▶ _Task requirements_
Across all entries below, how many lines include "list"? Only the number, please.
*** Block opens ***
Definition scene_lines_1 : list Z :=
  [3; 0; 0; 0; 1; 0; 0; 0; 0; 0; 3; 0; 0; 0; 1; 0; 0; 0; 0; 0; 3; 0; 0; 0; 1; 0; 0; 0; 0; 0; 3;
   0; 0; 0; 1; 0; 0; 0; 0; 0; 3; 0; 0; 0; 1; 0; 0; 0; 0; 0; 3; 0; 0; 0; 1; 0; 0; 0; 0; 0; 3; 0;
   0; 0; 1; 0; 0; 0; 0; 0; 3; 0; 0; 0; 1; 0; 0; 0; 0; 0; 3; 0; 0; 0; 1; 0; 0; 0; 0; 0; 3; 0; 0;
   0; 1; 0; 0; 0; 0; 0; 3; 0; 0; 0; 1; 0; 0; 0; 0; 0; 3; 0; 0; 0; 1; 0; 0; 0; 0; 0; 3; 0; 0; 0;
   1; 0; 0; 0; 0; 0; 3; 0; 0; 0; 1; 0; 0; 0; 0; 0; 3; 0; 0; 0; 1; 0; 0; 0; 0; 0; 3; 0; 0; 0; 1;
   0; 0; 0; 0; 0; 3; 0; 0; 0; 1; 0; 0; 0; 0; 0; 3; 0; 0; 0; 1; 0; 0; 0; 0; 0; 3; 0; 0; 0; 1; 0;
   0; 0; 0; 0; 3; 0; 0; 0; 1; 0; 0; 0; 0; 0; 3; 0; 0; 0; 1; 0; 0; 0; 0; 0; 3; 0; 0; 0; 1; 0; 0;
   0; 0; 0; 3; 0; 0; 0; 1; 0; 0; 0; 0; 0; 3; 0; 0; 0; 1; 0; 0; 0; 0; 0; 3; 0; 0; 0; 1; 0; 0; 0;
   0; 0; 3; 0; 0; 0; 1; 0; 0; 0; 0; 0; 3; 0; 0; 0; 1; 0; 0; 0; 0; 0; 3; 0; 0; 0; 1; 0; 0; 0; 0;
   0; 3; 0; 0; 0; 1; 0; 0; 0; 0; 0; 3; 0; 0; 0; 1; 0; 0; 0; 0; 0; 3; 0; 0; 0; 1; 0; 0; 0; 0; 0;
   3; 0; 0; 0; 1; 0; 0; 0; 0; 0; 3; 0; 0; 0; 1; 0; 0; 0; 0; 0; 3; 0; 0; 0; 1; 0; 0; 0; 0; 0; 3;
   0; 0; 0; 1; 0; 0; 0; 0; 0; 3; 0; 0; 0; 1; 0; 0; 0; 0; 0; 3; 0; 0; 0; 1; 0; 0; 0; 0; 0; 3; 0;
   0; 0; 1; 0; 0; 0; 0; 0; 3; 0; 0; 0; 1; 0; 0; 0; 0; 0; 3; 0; 0; 0; 1; 0; 0; 0; 0; 0; 3; 0; 0;
   0; 1; 0; 0; 0; 0; 0; 3; 0; 0; 0; 1; 0; 0; 0; 0; 0; 3; 0; 0; 0; 1; 0; 0; 0; 0; 0; 3; 0; 0; 0;
   1; 0; 0; 0; 0; 0; 3; 0; 0; 0; 1; 0; 0; 0; 0; 0; 3; 0; 0; 0; 1; 0; 0; 0; 0; 0; 3; 0; 0; 0; 1;
   0; 0; 0; 0; 0; 3; 0; 0; 0; 1; 0; 0; 0; 0; 0; 3; 0; 0; 0; 1; 0; 0; 0; 0; 0; 3; 0; 0; 0; 1; 0;
   0; 0; 0; 0; 3; 0; 0; 0; 1; 0; 0; 0; 0; 0; 3; 0; 0; 0; 1; 0; 0; 0; 0; 0; 3; 0; 0; 0; 1; 0; 0;
   0; 0; 0; 3; 0; 0; 0; 1; 0; 0; 0; 0; 0; 3; 0; 0; 0; 1; 0; 0; 0; 0; 0; 3; 0; 0; 0; 1; 0; 0; 0;
   0; 0; 3; 0; 0; 0; 1; 0; 0; 0; 0; 0; 3; 0; 0; 0; 1; 0; 0; 0; 0; 0; 3; 0; 0; 0; 1; 0; 0; 0; 0;
   0; 3; 0; 0; 0; 1; 0; 0; 0; 0; 0; 3; 0; 0; 0; 1; 0; 0; 0; 0; 0; 3; 0; 0; 0; 1; 0; 0; 0; 0; 0;
   3; 0; 0; 0; 1; 0; 0; 0; 0; 0; 3; 0; 0; 0; 1; 0; 0; 0; 0; 0; 3; 0; 0; 0; 1; 0; 0; 0; 0; 0; 3;
   0; 0; 0; 1; 0; 0; 0; 0; 0; 3; 0; 0; 0; 1; 0; 0; 0; 0; 0; 3; 0; 0; 0; 1; 0; 0; 0; 0; 0; 3; 0;
   0; 0; 1; 0; 0; 0; 0; 0; 3; 0; 0; 0; 1; 0; 0; 0; 0; 0; 3; 0; 0; 0; 1; 0; 0; 0; 0; 0; 3; 0; 0;
   0; 1; 0; 0; 0; 0; 0; 3; 0; 0; 0; 1; 0; 0; 0; 0; 0; 3; 0; 0; 0; 1; 0; 0; 0; 0; 0; 3; 0; 0; 0;
   1; 0; 0; 0; 0; 0; 3; 0; 0; 0; 1; 0; 0; 0; 0; 0; 3; 0; 0; 0; 1; 0; 0; 0; 0; 0; 3; 0; 0; 0; 1;
   0; 0; 0; 0; 0; 3; 0; 0; 0; 1; 0; 0; 0; 0; 0; 3; 0; 0; 0; 1; 0; 0; 0; 0; 0; 3; 0; 0; 0; 1; 0;
   0; 0; 0; 0; 3; 0; 0; 0; 1; 0; 0; 0; 0; 0; 3; 0; 0; 0; 1; 0; 0; 0; 0; 0; 3; 0; 0; 0; 1; 0; 0;
   0; 0; 0; 3; 0; 0; 0; 1; 0; 0; 0; 0; 0; 3; 0; 0; 0; 1; 0; 0; 0; 0; 0; 3; 0; 0; 0; 1; 0; 0; 0;
   0; 0; 3; 0; 0; 0; 1; 0; 0; 0; 0; 0; 3; 0; 0; 0; 1; 0; 0; 0; 0; 0; 3; 0; 0; 0; 1; 0; 0; 0; 0;
   0; 3; 0; 0; 0; 1; 0; 0; 0; 0; 0; 3; 0; 0; 0; 1; 0; 0; 0; 0; 0; 3; 0; 0; 0; 1; 0; 0; 0; 0; 0;
   3; 0; 0; 0; 1; 0; 0; 0; 0; 0; 3; 0; 0; 0; 1; 0; 0; 0; 0; 0; 3; 0; 0; 0; 1; 0; 0; 0; 0; 0; 3;
   0; 0; 0; 1; 0; 0; 0; 0; 0; 3; 0; 0; 0; 1; 0; 0; 0; 0; 0; 3; 0; 0; 0; 1; 0; 0; 0; 0; 0; 3; 0;
   0; 0; 1; 0; 0; 0; 0; 0; 3; 0; 0; 0; 1; 0; 0; 0; 0; 0; 3; 0; 0; 0; 1; 0; 0; 0; 0; 0; 3; 0; 0;
   0; 1; 0; 0; 0; 0; 0; 3; 0; 0; 0; 1; 0; 0; 0; 0; 0; 3; 0; 0; 0; 1; 0; 0; 0; 0; 0; 3; 0; 0; 0;
   1; 0; 0; 0; 0; 0; 3; 0; 0; 0; 1; 0; 0; 0; 0; 0; 3; 0; 0; 0; 1; 0; 0; 0; 0; 0; 3; 0; 0; 0; 1;
   0; 0; 0; 0; 0; 3; 0; 0; 0; 1; 0; 0; 0; 0; 0; 3; 0; 0; 0; 1; 0; 0; 0; 0; 0; 3; 0; 0; 0; 1; 0;
   0; 0; 0; 0; 3; 0; 0; 0; 1; 0; 0; 0; 0; 0; 3; 0; 0; 0; 1; 0; 0; 0; 0; 0; 3; 0; 0; 0; 1; 0; 0;
   0; 0; 0; 3; 0; 0; 0; 1; 0; 0; 0; 0; 0; 3; 0; 0; 0; 1; 0; 0; 0; 0; 0; 3; 0; 0; 0; 1; 0; 0; 0;
   0; 0; 3; 0; 0; 0; 1; 0; 0; 0; 0; 0; 3; 0; 0; 0; 1; 0; 0; 0; 0; 0; 3; 0; 0; 0; 1; 0; 0; 0; 0;
   0; 3; 0; 0; 0; 1; 0; 0; 0; 0; 0; 3; 0; 0; 0; 1; 0; 0; 0; 0; 0; 3; 0; 0; 0; 1; 0; 0; 0; 0; 0;
   3; 0; 0; 0; 1; 0; 0; 0; 0; 0; 3; 0; 0; 0; 1; 0; 0; 0; 0; 0; 3; 0; 0; 0; 1; 0; 0; 0; 0; 0; 3;
   0; 0; 0; 1; 0; 0; 0; 0; 0; 3; 0; 0; 0; 1; 0; 0; 0; 0; 0; 3; 0; 0; 0; 1; 0; 0; 0; 0; 0; 3; 0;
   0; 0; 1; 0; 0; 0; 0; 0; 3; 0; 0; 0; 1; 0; 0; 0; 0; 0; 3; 0; 0; 0; 1; 0; 0; 0; 0; 0; 3; 0; 0;
   0; 1; 0; 0; 0; 0; 0; 3; 0; 0; 0; 1; 0; 0; 0; 0; 0; 3; 0; 0; 0; 1; 0; 0; 0; 0; 0; 3; 0; 0; 0;
   1; 0; 0; 0; 0; 0; 3; 0; 0; 0; 1; 0; 0; 0; 0; 0; 3; 0; 0; 0; 1; 0; 0; 0; 0; 0; 3; 0; 0; 0; 1;
   0; 0; 0; 0; 0; 3; 0; 0; 0; 1; 0; 0; 0; 0; 0; 3; 0; 0; 0; 1; 0; 0; 0; 0; 0; 3; 0; 0; 0; 1; 0;
   0; 0; 0; 0; 3; 0; 0; 0; 1; 0; 0; 0; 0; 0; 3; 0; 0; 0; 1; 0; 0; 0; 0; 0; 3; 0; 0; 0; 1; 0; 0;
   0; 0; 0; 3; 0; 0; 0; 1; 0; 0; 0; 0; 0; 3; 0; 0; 0; 1; 0; 0; 0; 0; 0; 3; 0; 0; 0; 1; 0; 0; 0;
   0; 0; 3; 0; 0; 0; 1; 0; 0; 0; 0; 0].

Definition scene_lines_2 : list Z :=
  [3; 0; 0; 0; 1; 0; 0; 0; 0; 0; 3; 0; 0; 0; 1; 0; 0; 0; 0; 0; 3; 0; 0; 0; 1; 0; 0; 0; 0; 0; 3;
   0; 0; 0; 1; 0; 0; 0; 0; 0; 3; 0; 0; 0; 1; 0; 0; 0; 0; 0; 3; 0; 0; 0; 1; 0; 0; 0; 0; 0; 3; 0;
   0; 0; 1; 0; 0; 0; 0; 0; 3; 0; 0; 0; 1; 0; 0; 0; 0; 0; 3; 0; 0; 0; 1; 0; 0; 0; 0; 0; 3; 0; 0;
   0; 1; 0; 0; 0; 0; 0; 3; 0; 0; 0; 1; 0; 0; 0; 0; 0; 3; 0; 0; 0; 1; 0; 0; 0; 0; 0; 3; 0; 0; 0;
   1; 0; 0; 0; 0; 0; 3; 0; 0; 0; 1; 0; 0; 0; 0; 0; 3; 0; 0; 0; 1; 0; 0; 0; 0; 0; 3; 0; 0; 0; 1;
   0; 0; 0; 0; 0; 3; 0; 0; 0; 1; 0; 0; 0; 0; 0; 3; 0; 0; 0; 1; 0; 0; 0; 0; 0; 3; 0; 0; 0; 1; 0;
   0; 0; 0; 0; 3; 0; 0; 0; 1; 0; 0; 0; 0; 0; 3; 0; 0; 0; 1; 0; 0; 0; 0; 0; 3; 0; 0; 0; 1; 0; 0;
   0; 0; 0; 3; 0; 0; 0; 1; 0; 0; 0; 0; 0; 3; 0; 0; 0; 1; 0; 0; 0; 0; 0; 3; 0; 0; 0; 1; 0; 0; 0;
   0; 0; 3; 0; 0; 0; 1; 0; 0; 0; 0; 0; 3; 0; 0; 0; 1; 0; 0; 0; 0; 0; 3; 0; 0; 0; 1; 0; 0; 0; 0;
   0; 3; 0; 0; 0; 1; 0; 0; 0; 0; 0; 3; 0; 0; 0; 1; 0; 0; 0; 0; 0; 3; 0; 0; 0; 1; 0; 0; 0; 0; 0;
   3; 0; 0; 0; 1; 0; 0; 0; 0; 0; 3; 0; 0; 0; 1; 0; 0; 0; 0; 0; 3; 0; 0; 0; 1; 0; 0; 0; 0; 0; 3;
   0; 0; 0; 1; 0; 0; 0; 0; 0; 3; 0; 0; 0; 1; 0; 0; 0; 0; 0; 3; 0; 0; 0; 1; 0; 0; 0; 0; 0; 3; 0;
   0; 0; 1; 0; 0; 0; 0; 0; 3; 0; 0; 0; 1; 0; 0; 0; 0; 0; 3; 0; 0; 0; 1; 0; 0; 0; 0; 0; 3; 0; 0;
   0; 1; 0; 0; 0; 0; 0; 3; 0; 0; 0; 1; 0; 0; 0; 0; 0; 3; 0; 0; 0; 1; 0; 0; 0; 0; 0; 3; 0; 0; 0;
   1; 0; 0; 0; 0; 0; 3; 0; 0; 0; 1; 0; 0; 0; 0; 0; 3; 0; 0; 0; 1; 0; 0; 0; 0; 0; 3; 0; 0; 0; 1;
   0; 0; 0; 0; 0; 3; 0; 0; 0; 1; 0; 0; 0; 0; 0; 3; 0; 0; 0; 1; 0; 0; 0; 0; 0; 3; 0; 0; 0; 1; 0;
   0; 0; 0; 0; 3; 0; 0; 0; 1; 0; 0; 0; 0; 0; 3; 0; 0; 0; 1; 0; 0; 0; 0; 0; 3; 0; 0; 0; 1; 0; 0;
   0; 0; 0; 3; 0; 0; 0; 1; 0; 0; 0; 0; 0; 3; 0; 0; 0; 1; 0; 0; 0; 0; 0; 3; 0; 0; 0; 1; 0; 0; 0;
   0; 0; 3; 0; 0; 0; 1; 0; 0; 0; 0; 0; 3; 0; 0; 0; 1; 0; 0; 0; 0; 0; 3; 0; 0; 0; 1; 0; 0; 0; 0;
   0; 3; 0; 0; 0; 1; 0; 0; 0; 0; 0; 3; 0; 0; 0; 1; 0; 0; 0; 0; 0; 3; 0; 0; 0; 1; 0; 0; 0; 0; 0;
   3; 0; 0; 0; 1; 0; 0; 0; 0; 0; 3; 0; 0; 0; 1; 0; 0; 0; 0; 0; 3; 0; 0; 0; 1; 0; 0; 0; 0; 0; 3;
   0; 0; 0; 1; 0; 0; 0; 0; 0; 3; 0; 0; 0; 1; 0; 0; 0; 0; 0; 3; 0; 0; 0; 1; 0; 0; 0; 0; 0; 3; 0;
   0; 0; 1; 0; 0; 0; 0; 0; 3; 0; 0; 0; 1; 0; 0; 0; 0; 0; 3; 0; 0; 0; 1; 0; 0; 0; 0; 0; 3; 0; 0;
   0; 1; 0; 0; 0; 0; 0; 3; 0; 0; 0; 1; 0; 0; 0; 0; 0; 3; 0; 0; 0; 1; 0; 0; 0; 0; 0; 3; 0; 0; 0;
   1; 0; 0; 0; 0; 0; 3; 0; 0; 0; 1; 0; 0; 0; 0; 0; 3; 0; 0; 0; 1; 0; 0; 0; 0; 0; 3; 0; 0; 0; 1;
   0; 0; 0; 0; 0; 3; 0; 0; 0; 1; 0; 0; 0; 0; 0; 3; 0; 0; 0; 1; 0; 0; 0; 0; 0; 3; 0; 0; 0; 1; 0;
   0; 0; 0; 0; 3; 0; 0; 0; 1; 0; 0; 0; 0; 0; 3; 0; 0; 0; 1; 0; 0; 0; 0; 0; 3; 0; 0; 0; 1; 0; 0;
   0; 0; 0; 3; 0; 0; 0; 1; 0; 0; 0; 0; 0; 3; 0; 0; 0; 1; 0; 0; 0; 0; 0; 3; 0; 0; 0; 1; 0; 0; 0;
   0; 0; 3; 0; 0; 0; 1; 0; 0; 0; 0; 0; 3; 0; 0; 0; 1; 0; 0; 0; 0; 0; 3; 0; 0; 0; 1; 0; 0; 0; 0;
   0; 3; 0; 0; 0; 1; 0; 0; 0; 0; 0; 3; 0; 0; 0; 1; 0; 0; 0; 0; 0; 3; 0; 0; 0; 1; 0; 0; 0; 0; 0;
   3; 0; 0; 0; 1; 0; 0; 0; 0; 0; 3; 0; 0; 0; 1; 0; 0; 0; 0; 0; 3; 0; 0; 0; 1; 0; 0; 0; 0; 0; 3;
   0; 0; 0; 1; 0; 0; 0; 0; 0; 3; 0; 0; 0; 1; 0; 0; 0; 0; 0; 3; 0; 0; 0; 1; 0; 0; 0; 0; 0; 3; 0;
   0; 0; 1; 0; 0; 0; 0; 0; 3; 0; 0; 0; 1; 0; 0; 0; 0; 0; 3; 0; 0; 0; 1; 0; 0; 0; 0; 0; 3; 0; 0;
   0; 1; 0; 0; 0; 0; 0; 3; 0; 0; 0; 1; 0; 0; 0; 0; 0; 3; 0; 0; 0; 1; 0; 0; 0; 0; 0; 3; 0; 0; 0;
   1; 0; 0; 0; 0; 0; 3; 0; 0; 0; 1; 0; 0; 0; 0; 0; 3; 0; 0; 0; 1; 0; 0; 0; 0; 0; 3; 0; 0; 0; 1;
   0; 0; 0; 0; 0; 3; 0; 0; 0; 1; 0; 0; 0; 0; 0; 3; 0; 0; 0; 1; 0; 0; 0; 0; 0; 3; 0; 0; 0; 1; 0;
   0; 0; 0; 0; 3; 0; 0; 0; 1; 0; 0; 0; 0; 0; 3; 0; 0; 0; 1; 0; 0; 0; 0; 0; 3; 0; 0; 0; 1; 0; 0;
   0; 0; 0; 3; 0; 0; 0; 1; 0; 0; 0; 0; 0; 3; 0; 0; 0; 1; 0; 0; 0; 0; 0; 3; 0; 0; 0; 1; 0; 0; 0;
   0; 0; 3; 0; 0; 0; 1; 0; 0; 0; 0; 0; 3; 0; 0; 0; 1; 0; 0; 0; 0; 0; 3; 0; 0; 0; 1; 0; 0; 0; 0;
   0; 3; 0; 0; 0; 1; 0; 0; 0; 0; 0; 3; 0; 0; 0; 1; 0; 0; 0; 0; 0; 3; 0; 0; 0; 1; 0; 0; 0; 0; 0;
   3; 0; 0; 0; 1; 0; 0; 0; 0; 0; 3; 0; 0; 0; 1; 0; 0; 0; 0; 0; 3; 0; 0; 0; 1; 0; 0; 0; 0; 0; 3;
   0; 0; 0; 1; 0; 0; 0; 0; 0; 3; 0; 0; 0; 1; 0; 0; 0; 0; 0; 3; 0; 0; 0; 1; 0; 0; 0; 0; 0; 3; 0;
   0; 0; 1; 0; 0; 0; 0; 0; 3; 0; 0; 0; 1; 0; 0; 0; 0; 0; 3; 0; 0; 0; 1; 0; 0; 0; 0; 0; 3; 0; 0;
   0; 1; 0; 0; 0; 0; 0; 3; 0; 0; 0; 1; 0; 0; 0; 0; 0; 3; 0; 0; 0; 1; 0; 0; 0; 0; 0; 3; 0; 0; 0;
   1; 0; 0; 0; 0; 0; 3; 0; 0; 0; 1; 0; 0; 0; 0; 0; 3; 0; 0; 0; 1; 0; 0; 0; 0; 0; 3; 0; 0; 0; 1;
   0; 0; 0; 0; 0; 3; 0; 0; 0; 1; 0; 0; 0; 0; 0; 3; 0; 0; 0; 1; 0; 0; 0; 0; 0; 3; 0; 0; 0; 1; 0;
   0; 0; 0; 0; 3; 0; 0; 0; 1; 0; 0; 0; 0; 0; 3; 0; 0; 0; 1; 0; 0; 0; 0; 0; 3; 0; 0; 0; 1; 0; 0;
   0; 0; 0; 3; 0; 0; 0; 1; 0; 0; 0; 0; 0; 3; 0; 0; 0; 1; 0; 0; 0; 0; 0; 3; 0; 0; 0; 1; 0; 0; 0;
   0; 0; 3; 0; 0; 0; 1; 0; 0; 0; 0; 0].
*** Block closes ***
▶ _Reply to the task_
2